Acha ji, so after suffering through last week’s jhatka denay waley potholes – kaun kis ka mehram aur kyon and khala khalus ka jhamela – our tange wali sawaari is happily back on track again. Despite the fact that I can’t relate to the circa ’40s and ’50s waali aahen bharti muhabbat and scent waley khaat, there is something about the poetic ambiance of Sadqay Tumhare that drags you willy-nilly into Shano and Khalil’s fairy tale world.
Theirs is an enchanted world – one that exists outside of time and space – a world where emotional intimacy trumps physical closeness, words are rendered superfluous, what happens to one is just as keenly felt by the other, everyday, commonplace occurrences take on a meaning all their own. Shano and Khalil are now inseparable – both at a point where what people say or do holds no meaning for them. Be they abba ji’s cautionary words, Dr. Maqsood’s mashwaras, Shano’s taya’s dhamkis, Fayyaz’s boastful threats, maulvi sahab’s gentle censure, or even ammi ji’s mars – nothing is going to change the minds and hearts of these young lovers.
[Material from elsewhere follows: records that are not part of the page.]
(** Hundredths denoted by the digits, dot and two digits of a text; [acc]
    and [seen] are the integer part read so far and whether it has a
    digit. *)
Fixpoint read_int_frac (acc : Z) (seen : bool) (s : string) : option Z :=
  match s with
  | "" => None
  | String c s' =>
      if Fmt.is_digit c then read_int_frac (acc * 10 + digit_value c) true s'
      else if Ascii.eqb c "." && seen && matches [Dg; Dg] s'
           then Some (digits_value acc s')
           else None
  end.

(** A consumer's reading of a two-decimal text, in hundredths. *)
Definition read_fixed2 (s : string) : option Z :=
  match s with
  | "" => None
  | String c s' =>
      if Ascii.eqb c "-" then option_map Z.opp (read_int_frac 0 false s')
      else read_int_frac 0 false s
  end.

(** ** The date and time a timestamp denotes *)

(** The calendar behind the words ISO-8601 UTC, written from the calendar
    itself and not from [gmtime]: Gregorian years and months, counted in
    days from 1970-01-01 by adding up the lengths of the years and of the
    months gone by, and the reading of the seven numbers of a timestamp
    text.  The timestamps of the program are compared with it. *)
Module Utc.

Definition is_leap (y : Z) : bool :=
  (y mod 4 =? 0) && (negb (y mod 100 =? 0) || (y mod 400 =? 0)).

Definition days_in_year (y : Z) : Z := if is_leap y then 366 else 365.

Definition days_in_month (y m : Z) : Z :=
  if m =? 2 then (if is_leap y then 29 else 28)
  else if (m =? 4) || (m =? 6) || (m =? 9) || (m =? 11) then 30
  else 31.

(** [f a + f (a + 1) + ... ], [n] terms. *)
Fixpoint sum_from (f : Z -> Z) (a : Z) (n : nat) : Z :=
  match n with
  | O => 0
  | S k => f a + sum_from f (a + 1) k
  end.

(** Days from 1970-01-01 to 1 January of year [y]. *)
Definition days_before_year (y : Z) : Z :=
  sum_from days_in_year 1970 (Z.to_nat (y - 1970)).

(** Days from 1 January of year [y] to the first of its month [m]. *)
Definition days_before_month (y m : Z) : Z :=
  sum_from (days_in_month y) 1 (Z.to_nat (m - 1)).

(** Days from 1970-01-01 to the date [y]-[m]-[d]. *)
Definition epoch_days (y m d : Z) : Z :=
  days_before_year y + days_before_month y m + (d - 1).

(** Milliseconds from 1970-01-01T00:00:00Z to the given UTC date and
    time; no zone offset is applied. *)
Definition epoch_millis (y mo d h mi s ms : Z) : Z :=
  (((epoch_days y mo d * 24 + h) * 60 + mi) * 60 + s) * 1000 + ms.

(** The number written in the [len] characters of [s] from [start] on. *)
Definition number (start len : nat) (s : string) : Z :=
  digits_value 0 (substring start len s).

(** Year, month, day, hour, minute, second and millisecond of a text
    laid out as YYYY-MM-DDTHH:MM:SS.mmmZ. *)
Definition read (s : string) : option (Z * Z * Z * Z * Z * Z * Z) :=
  if matches iso8601_ms s
  then Some (number 0 4 s, number 5 2 s, number 8 2 s,
             number 11 2 s, number 14 2 s, number 17 2 s, number 20 3 s)
  else None.

End Utc.

(** ** The streams as functions of the seed and of the instants read *)






(** ** A system clock that is set back *)

(** The instants of a clock set back by two seconds between the first
    and the second call of [now()], as an adjustment of the system time
    does: 2026-12-30T00:05:00.005Z, then 00:04:58.000Z, then 00:05:05.000Z
    from the third call on. *)
Definition stepping_back_clock (k : nat) : Z :=
  match k with
  | O => 1798589100005000000
  | S O => 1798589098000000000
  | _ => 1798589105000000000
  end.

(** * Properties *)

(** Linear arithmetic with division and remainder by constants. *)
Ltac divlia := Z.div_mod_to_equations; lia.

(** ** Strings *)

Section StringFacts.

Lemma append_assoc (a b c : string) : (a ++ b) ++ c = a ++ b ++ c.
Proof. induction a as [|x a IH]; cbn; [reflexivity | now rewrite IH]. Qed.

Lemma append_nil_r (a : string) : a ++ "" = a.
Proof. induction a as [|x a IH]; cbn; [reflexivity | now rewrite IH]. Qed.

Lemma snoc_append (a : string) (c : ascii) (b : string) :
  snoc a c ++ b = a ++ String c b.
Proof. unfold snoc. rewrite append_assoc. reflexivity. Qed.

Lemma string_forall_app (P : ascii -> bool) (a b : string) :
  string_forall P (a ++ b) = string_forall P a && string_forall P b.
Proof.
  induction a as [|x a IH]; cbn; [reflexivity|].
  rewrite IH. apply andb_assoc.
Qed.

Lemma string_forall_impl (P Q : ascii -> bool) (a : string) :
  (forall c : ascii, P c = true -> Q c = true) ->
  string_forall P a = true -> string_forall Q a = true.
Proof.
  intros HPQ. induction a as [|x a IH]; cbn; [reflexivity|].
  intros H. apply andb_true_iff in H. destruct H as [Hx Ha].
  rewrite (HPQ x Hx), (IH Ha). reflexivity.
Qed.

(** Character classes, by cases on the eight bits. *)
Lemma is_digit_number_char (c : ascii) : Fmt.is_digit c = true -> is_number_char c = true.
Proof. unfold is_number_char. intros ->. reflexivity. Qed.

Lemma number_char_plain (c : ascii) : is_number_char c = true -> plain c = true.
Proof.
  destruct c as [[] [] [] [] [] [] [] []]; cbv; intros H; try reflexivity; discriminate.
Qed.

Lemma is_digit_not_minus (c : ascii) : Fmt.is_digit c = true -> Ascii.eqb c "-" = false.
Proof.
  destruct c as [[] [] [] [] [] [] [] []]; cbv; intros H; try reflexivity; discriminate.
Qed.

Lemma plain_not_quote (c : ascii) : plain c = true -> Ascii.eqb c quote = false.
Proof.
  unfold plain. intros H. apply andb_true_iff in H. destruct H as [_ H].
  apply negb_true_iff in H. exact H.
Qed.

Lemma plain_not_space (c : ascii) : plain c = true -> negb (is_space c) = true.
Proof.
  unfold plain. intros H. apply andb_true_iff in H. tauto.
Qed.

End StringFacts.

(** ** Reading a line back *)

Section JsonFacts.

Lemma jrun_app (a : string) :
  forall (st : jstate) (b : string), jrun st (a ++ b) = jrun (jrun st a) b.
Proof.
  induction a as [|x a IH]; intros st b; cbn; [reflexivity | apply IH].
Qed.

Lemma jrun_InKey (ms : list (string * jvalue)) (a : string) :
  forall k : string,
    string_forall plain a = true -> jrun (InKey ms k) a = InKey ms (k ++ a).
Proof.
  induction a as [|x a IH]; intros k H; cbn.
  - rewrite append_nil_r. reflexivity.
  - cbn in H. apply andb_true_iff in H. destruct H as [Hx Ha].
    rewrite (plain_not_quote x Hx), (IH _ Ha), snoc_append. reflexivity.
Qed.

Lemma jrun_InStr (ms : list (string * jvalue)) (k : string) (a : string) :
  forall v : string,
    string_forall plain a = true -> jrun (InStr ms k v) a = InStr ms k (v ++ a).
Proof.
  induction a as [|x a IH]; intros v H; cbn.
  - rewrite append_nil_r. reflexivity.
  - cbn in H. apply andb_true_iff in H. destruct H as [Hx Ha].
    rewrite (plain_not_quote x Hx), (IH _ Ha), snoc_append. reflexivity.
Qed.

Lemma jrun_InNum (ms : list (string * jvalue)) (k : string) (a : string) :
  forall v : string,
    string_forall is_number_char a = true -> jrun (InNum ms k v) a = InNum ms k (v ++ a).
Proof.
  induction a as [|x a IH]; intros v H; cbn.
  - rewrite append_nil_r. reflexivity.
  - cbn in H. apply andb_true_iff in H. destruct H as [Hx Ha].
    rewrite Hx, (IH _ Ha), snoc_append. reflexivity.
Qed.

Lemma jrun_ExpectValue_number (ms : list (string * jvalue)) (k : string) (a : string) :
  a <> "" -> string_forall is_number_char a = true ->
  jrun (ExpectValue ms k) a = InNum ms k a.
Proof.
  destruct a as [|x a]; [congruence|]. intros _ H. cbn in H.
  apply andb_true_iff in H. destruct H as [Hx Ha]. cbn.
  rewrite (plain_not_quote x (number_char_plain x Hx)), Hx.
  rewrite (jrun_InNum _ _ _ _ Ha). reflexivity.
Qed.
(** ** What every statement of a run keeps

    The relation [R] is any preorder on worlds that the five kinds of
    primitive step of a run respect; every function of the program then
    respects it as well. *)

Tactic Notation "rule" uconstr(lem) := eapply lem; try exact _.

Section Run.

Context `{Lxml} (env : Env) (R : relation world) `{!PreOrder R}.
Variables (input_data : InputData) (filter_request : option string).

Hypothesis R_print : ∀ line, keeps R (print line).
Hypothesis R_call : ∀ c,
  pass_call (search_url (zip_code input_data) filter_request) c →
  keeps R (record_call c).
Hypothesis R_mkdir : keeps R (mkdir (build_dir env)).
Hypothesis R_open : ∀ name,
  output_name input_data name → keeps R (open_wb (resolve env (cwd env) name)).
Hypothesis R_write : ∀ name data,
  output_name input_data name → keeps R (write (resolve env (cwd env) name) data).
Hypothesis R_engine : ∀ b,
  keeps R (record_call (Launch b)) ∧ keeps R (record_call (Close b)).

Lemma search_marker_spec (fuel : nat) :
  spec R (λ pyproject, pyproject = Some (marker_file env)) (search_marker env fuel).
Proof.
  rule spec_pure; [|]; intros w; unfold search_marker;
    destruct (find_pyproject fuel (fs w) (Some (cwd env)) None) as [found|] eqn:Hfind;
    cbn; try reflexivity; try discriminate.
  intros a [= <-]. apply find_pyproject_result in Hfind. apply Hfind.
Qed.

Lemma load_cookies_spec (cookies_path : path) :
  spec R (λ cookie_data_list, cookie_data_list = []) (load_cookies env cookies_path).
Proof.
  rule spec_try_except.
  - rule spec_then.
    + rule spec_pure; [| trivial].
      intros w. unfold read_file. destruct (fs w !! cookies_path) as [[|data]|]; reflexivity.
    + intros text. destruct (json_load env text) as [[| | | | |entries|]|];
        try (rule spec_raise); try (rule spec_ret; [reflexivity]).
      rule spec_pure; [apply load_entries_world |].
      intros w l Hl. apply load_entries_value in Hl. apply Hl.
  - rule spec_seq; [apply R_print |].
    rule spec_ret; [reflexivity].
Qed.

Lemma cookie_phase_spec :
  spec R (λ cookie_data_list, cookie_data_list = [])
    (cookie_phase env (Some (marker_file env))).
Proof.
  unfold cookie_phase. rule spec_seq; [apply R_mkdir |].
  apply load_cookies_spec.
Qed.

Lemma add_cookies_keeps : keeps R (add_cookies env []).
Proof.
  unfold add_cookies. rule spec_seq; [apply R_call; reflexivity |].
  destruct (accepts_cookies env []); [rule spec_ret; [trivial] | rule spec_raise].
Qed.
(** * Expense ledger: time-range sums, tool-call dispatch and receipt rows

    A shallow embedding of the Python code of the repository:

    - [custom_sum] (utils/custom_sum.py, shown in
      processing_data_with_python.md): filters the expense ledger by a
      [time_range] dictionary and sums the [Price] column;
    - [get_sum] (utils/get_sum.py, same document): reads the reply of the
      chat-completion call and dispatches to [custom_sum];
    - the cell of gpt4o-setup.ipynb that turns a parsed receipt into new
      ledger rows.

    Python dictionaries are finite maps ([gmap]) with string keys, a pandas
    DataFrame is the list of its rows, exceptions are the [Raise] results of
    an error monad, and the in-place update of the DataFrame is made explicit
    by returning the frame a call leaves behind.  The two library calls whose
    code is not part of the repository, [pd.to_datetime] and [json.loads],
    are parameters of the sections that use them; ISO-date and flat-object
    instances are given for the closed examples.  Prices are exact
    rationals in [custom_sum]; [custom_sum_int64] and [custom_sum_binary64]
    add the Price column up as pandas does, wrapping around in int64 and
    rounding in float64. *)

From Stdlib Require Import ZArith QArith String Ascii List Lia Floats.
From Stdlib Require Uint63.
From stdpp Require Import gmap strings list fin_maps.

Local Open Scope Z_scope.

(** ** Exceptions and results *)

Module Py.

(** The exceptions the modelled code can end with. *)
Inductive error : Type :=
  | InvalidTimeRange  (* ValueError("Invalid time specification.") *)
  | DateParseError    (* raised by pd.to_datetime *)
  | JSONDecodeError   (* raised by json.loads *)
  | KeyError (key : string)
  | TypeError
  | IndexError.

(** A call either returns a value or raises. *)
Inductive pyresult (A : Type) : Type :=
  | Return (a : A)
  | Raise (e : error).

Arguments Return {A} a.
Arguments Raise {A} e.

Definition bind {A B : Type} (r : pyresult A) (k : A -> pyresult B) : pyresult B :=
  match r with
  | Return a => k a
  | Raise e => Raise e
  end.

Definition is_return {A : Type} (r : pyresult A) : bool :=
  match r with
  | Return _ => true
  | Raise _ => false
  end.

End Py.

Import Py.

#[global] Instance pyresult_ret : MRet pyresult := @Return.
#[global] Instance pyresult_bind : MBind pyresult := fun A B k r => Py.bind r k.

(** ** Timestamps *)

Module Pandas.

(** A pandas Timestamp: a calendar date and the nanoseconds elapsed since
    midnight of that day. *)
Record Timestamp : Type := mkTimestamp {
  ts_year : Z;
  ts_month : Z;
  ts_day : Z;
  ts_nanos : Z
}.

(** What a datetime64 column holds: a timestamp or the missing value NaT. *)
Inductive datetime : Type :=
  | NaT
  | Stamp (t : Timestamp).

(** The timestamp of a calendar date, at midnight. *)
Definition midnight (y m d : Z) : Timestamp := mkTimestamp y m d 0.

(** Chronological comparison, field by field. *)
Definition ts_compare (a b : Timestamp) : comparison :=
  match ts_year a ?= ts_year b with
  | Eq =>
      match ts_month a ?= ts_month b with
      | Eq =>
          match ts_day a ?= ts_day b with
          | Eq => ts_nanos a ?= ts_nanos b
          | c => c
          end
      | c => c
      end
  | c => c
  end.

Definition ts_eqb (a b : Timestamp) : bool :=
  match ts_compare a b with
  | Eq => true
  | _ => false
  end.

Definition ts_leb (a b : Timestamp) : bool :=
  match ts_compare a b with
  | Gt => false
  | _ => true
  end.

(** Element-wise comparisons of a datetime64 column with a scalar: NaT
    compares false with everything. *)
Definition dt_eqb (a b : datetime) : bool :=
  match a, b with
  | Stamp x, Stamp y => ts_eqb x y
  | _, _ => false
  end.

Definition dt_leb (a b : datetime) : bool :=
  match a, b with
  | Stamp x, Stamp y => ts_leb x y
  | _, _ => false
  end.

(** The [.dt.year] and [.dt.month] accessors; they are missing on NaT. *)
Definition dt_year (a : datetime) : option Z :=
  match a with
  | Stamp t => Some (ts_year t)
  | NaT => None
  end.

Definition dt_month (a : datetime) : option Z :=
  match a with
  | Stamp t => Some (ts_month t)
  | NaT => None
  end.

(** Chronological order as a proposition, used to state the filters. *)
Definition ts_lt (a b : Timestamp) : Prop :=
  ts_year a < ts_year b \/
  (ts_year a = ts_year b /\
   (ts_month a < ts_month b \/
    (ts_month a = ts_month b /\
     (ts_day a < ts_day b \/
      (ts_day a = ts_day b /\ ts_nanos a < ts_nanos b))))).

Definition ts_le (a b : Timestamp) : Prop := ts_lt a b \/ a = b.

End Pandas.

Import Pandas.

(** ** The ledger *)

(** The value of a key of [time_range].  The function-call schema declares
    the date keys as strings and [month], [year] as integers. *)
Inductive value : Type :=
  | VStr (s : string)
  | VInt (z : Z).

(** A cell of the [Date] column: the text read from the CSV file, or a
    datetime once the column has been converted. *)
Inductive DateCell : Type :=
  | DateStr (s : string)
  | DateVal (d : datetime).

(** A row of [expenses_df], with the columns of expenses.csv. *)
Record Row : Type := mkRow {
  Date : DateCell;
  Vendor : string;
  Name : string;
  Quantity : Z;
  Price : Q;
  Category : string;
  Payment_method : string
}.

Definition DataFrame : Type := list Row.

Definition set_Date (c : DateCell) (r : Row) : Row :=
  mkRow c (Vendor r) (Name r) (Quantity r) (Price r) (Category r) (Payment_method r).

(** The datetime of a row of a converted frame. *)
Definition row_date (r : Row) : datetime :=
  match Date r with
  | DateVal d => d
  | DateStr _ => NaT
  end.

(** [filtered_df['Price'].sum()]: the prices of a column added one after
    the other from 0, so 0 when the column is empty.  Prices are exact
    decimal numbers here. *)
Definition sum_price (df : DataFrame) : Q :=
  fold_left Qplus (map Price df) 0%Q.

(** The same sum when the column holds binary64 numbers, added one after
    the other from 0 as a short column is. *)
Definition binary64_sum (prices : list float) : float :=
  fold_left PrimFloat.add prices 0%float.

(** [column == n] for an integer column and a value of [time_range]: an
    integer never equals a string. *)
Definition eq_int (n : option Z) (v : value) : bool :=
  match n, v with
  | Some z, VInt k => z =? k
  | _, _ => false
  end.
If the youngsters are stubborn then their elders are even more so. Rashida’s hatred for Khalil seems to grow with every breath she takes. While it is yet to be determined whether it was Inayat marrying Rasho’s mangetar, just days before their marriage, or something to do with her ill-advised affair with Inayat’s louse of a first husband, the fact remains that the key to Shano and Khalil’s future happiness is lost somewhere in the baggage of Rasho and Inayat’s cobwebbed past. Meanwhile in the present it is apni bechari Shano who is getting beaten up for every word she utters in support of Khalil. Aur tau aur even the elderly maulvi sahab failed to sharminda karo Rasho. Aunty ji kahan kisi ke roab mein aaney wali hain.
And if you thought Rasho was stubborn, well then Inayat bhi kisi se kam nahin – after all behen kis ki hain! After being turned away empty-handed, her ladla son’s proposal coldly refused, rather than saying tu nahin tau aur sahi, aur nahin tau aur sahi to her younger sister’s family, Inayat aunty turns around and assures Khelu ke come what may, beta tu fikar na kar, Shano teri hi hai tujhe hi milegi ….
By the end of the episode, after reading Shano ke dil ka haal, apney hero sahab is all charged up for a one on one with his raqeeb Fayyaz. What happens when the shehr ka parha likha ghunda means the gaon ka gun toting baddie remains to be seen. Rest assured though, going by the promo it seems like we are in for a bloody good, maar dhaar wale action se bharpoor episode next week.
Overall as an episode this was a smoother, more even paced episode, the relative calm after last week’s heavy storm; aisa toofan ke jis ne na sirf bechare maluvi sahab ko hila diya, balke bechari Shano ko bhi neela peela kar diya. Ab its a whole different matter ke both are survivors. Maulvi sahab found the wherewithal to confront Rasho and tell her off in his own way and Shano too refused to give in to her mother’s patented ek thapar ke saath do aur muft brand of pitai. While Qavi sahab is great as the soft spoken maulvi it is Mahira who shines as our lovelorn, very filmy heroine – her singing while looking in the mirror, addressing her beloved as it were, was fabulously done.
Not to be outdone by his lady love, Adnan Malik was great as the lovelorn Khelu. His expressions, particularly the tight closeups, as he read Shano’s letter were excellently done. Samiya Mumtaz is in a class all by herself – her Rasheeda is so dark and her smile so sinister; she seriously gives me the creeps every time she smiles. Mukarram Kaleem is doing well as the big talker ghunda Fayyaz. The two Bffs, Saniya Shamshad and Shamil Khan remain as likeable as ever, although now I am seriously concerned about Dr. Maqsood’s no-life-of-his-own track. Yaar, bhai jan, kabhi kabhar, just for a change, Khelu ka peecha chor kar kisi ek adad classmate se hi baat kar liya karen kabi kabhi …
A major reason why Sadqay Tumhare works is Khalil ur Rehman’s lyrical style of writing. Though I have yet to come across anybody who speaks such flowery language in real life, it is, nonetheless a treat to hear his beautifully penned outpouring of emotion. And it is to Ehteshamuddin’s credit for creating a visual narrative that does justice to the written word. The scenes are beautifully framed and nicely edited to maintain viewer interest, particularly some of the longer scenes are handled very well. Among all these positives, the use of Dastaan’s background score stood out like a sore thumb today. Surely the editors could have come up with a different track to match the mood of the scenes? Please have somebody look into this – thanks!
So what about you guys? Anyone fall off the tanga?